Stored items
○ ○ ○ ○ ○ ○ ○

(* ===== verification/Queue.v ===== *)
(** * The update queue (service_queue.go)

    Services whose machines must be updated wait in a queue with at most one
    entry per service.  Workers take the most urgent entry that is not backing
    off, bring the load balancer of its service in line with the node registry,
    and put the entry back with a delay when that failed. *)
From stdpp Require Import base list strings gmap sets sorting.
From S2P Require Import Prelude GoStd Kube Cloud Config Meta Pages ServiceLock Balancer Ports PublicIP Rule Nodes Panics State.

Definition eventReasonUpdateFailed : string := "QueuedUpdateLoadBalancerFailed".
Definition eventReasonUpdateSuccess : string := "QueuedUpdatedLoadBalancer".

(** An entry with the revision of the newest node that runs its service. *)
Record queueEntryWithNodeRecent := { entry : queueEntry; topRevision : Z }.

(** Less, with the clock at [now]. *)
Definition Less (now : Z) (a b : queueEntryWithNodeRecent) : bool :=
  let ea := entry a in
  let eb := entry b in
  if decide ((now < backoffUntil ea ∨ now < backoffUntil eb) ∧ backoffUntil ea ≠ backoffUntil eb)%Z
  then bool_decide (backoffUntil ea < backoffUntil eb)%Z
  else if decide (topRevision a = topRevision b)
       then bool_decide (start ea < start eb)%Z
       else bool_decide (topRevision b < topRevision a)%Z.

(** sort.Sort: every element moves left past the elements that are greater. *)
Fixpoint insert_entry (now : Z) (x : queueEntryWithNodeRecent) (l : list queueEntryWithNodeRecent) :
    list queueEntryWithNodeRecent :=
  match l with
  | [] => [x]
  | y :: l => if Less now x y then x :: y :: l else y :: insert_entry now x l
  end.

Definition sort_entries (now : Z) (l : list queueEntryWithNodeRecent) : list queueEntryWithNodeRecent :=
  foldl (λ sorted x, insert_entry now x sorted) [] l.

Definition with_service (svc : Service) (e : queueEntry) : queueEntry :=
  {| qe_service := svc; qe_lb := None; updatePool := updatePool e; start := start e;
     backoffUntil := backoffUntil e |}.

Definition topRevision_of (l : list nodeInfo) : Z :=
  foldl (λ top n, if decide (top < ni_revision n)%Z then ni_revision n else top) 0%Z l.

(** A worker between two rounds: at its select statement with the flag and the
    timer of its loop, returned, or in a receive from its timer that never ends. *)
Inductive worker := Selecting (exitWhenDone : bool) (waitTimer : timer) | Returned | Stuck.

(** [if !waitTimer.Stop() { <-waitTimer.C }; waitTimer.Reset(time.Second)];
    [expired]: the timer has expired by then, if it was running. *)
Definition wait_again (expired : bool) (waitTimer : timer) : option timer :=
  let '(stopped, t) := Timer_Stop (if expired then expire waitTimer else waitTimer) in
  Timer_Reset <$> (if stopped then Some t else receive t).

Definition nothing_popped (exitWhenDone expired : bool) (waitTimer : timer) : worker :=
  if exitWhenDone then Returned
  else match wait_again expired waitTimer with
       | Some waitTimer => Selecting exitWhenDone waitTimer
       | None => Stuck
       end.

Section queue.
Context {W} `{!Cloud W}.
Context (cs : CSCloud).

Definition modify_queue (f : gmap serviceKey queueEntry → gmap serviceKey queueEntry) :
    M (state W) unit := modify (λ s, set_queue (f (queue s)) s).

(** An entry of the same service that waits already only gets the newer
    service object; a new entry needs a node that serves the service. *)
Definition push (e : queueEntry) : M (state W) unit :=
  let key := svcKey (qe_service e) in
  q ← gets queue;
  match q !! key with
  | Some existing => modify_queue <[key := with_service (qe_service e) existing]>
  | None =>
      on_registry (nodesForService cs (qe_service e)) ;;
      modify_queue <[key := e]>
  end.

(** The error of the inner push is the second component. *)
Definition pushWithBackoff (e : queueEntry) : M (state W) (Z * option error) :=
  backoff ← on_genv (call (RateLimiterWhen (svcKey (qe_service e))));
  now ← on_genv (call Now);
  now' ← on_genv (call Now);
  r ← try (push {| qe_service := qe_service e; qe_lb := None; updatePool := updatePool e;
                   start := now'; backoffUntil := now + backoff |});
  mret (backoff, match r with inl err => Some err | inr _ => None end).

○ ○ ○ ○ ○ ○ ○

Using the records above, gather all lines where the string "None" is present.

  {| qe_service := svc; qe_lb := None; updatePool := updatePool e; start := start e;
       | None => Stuck
  | None =>
  r ← try (push {| qe_service := qe_service e; qe_lb := None; updatePool := updatePool e;
  mret (backoff, match r with inl err => Some err | inr _ => None end).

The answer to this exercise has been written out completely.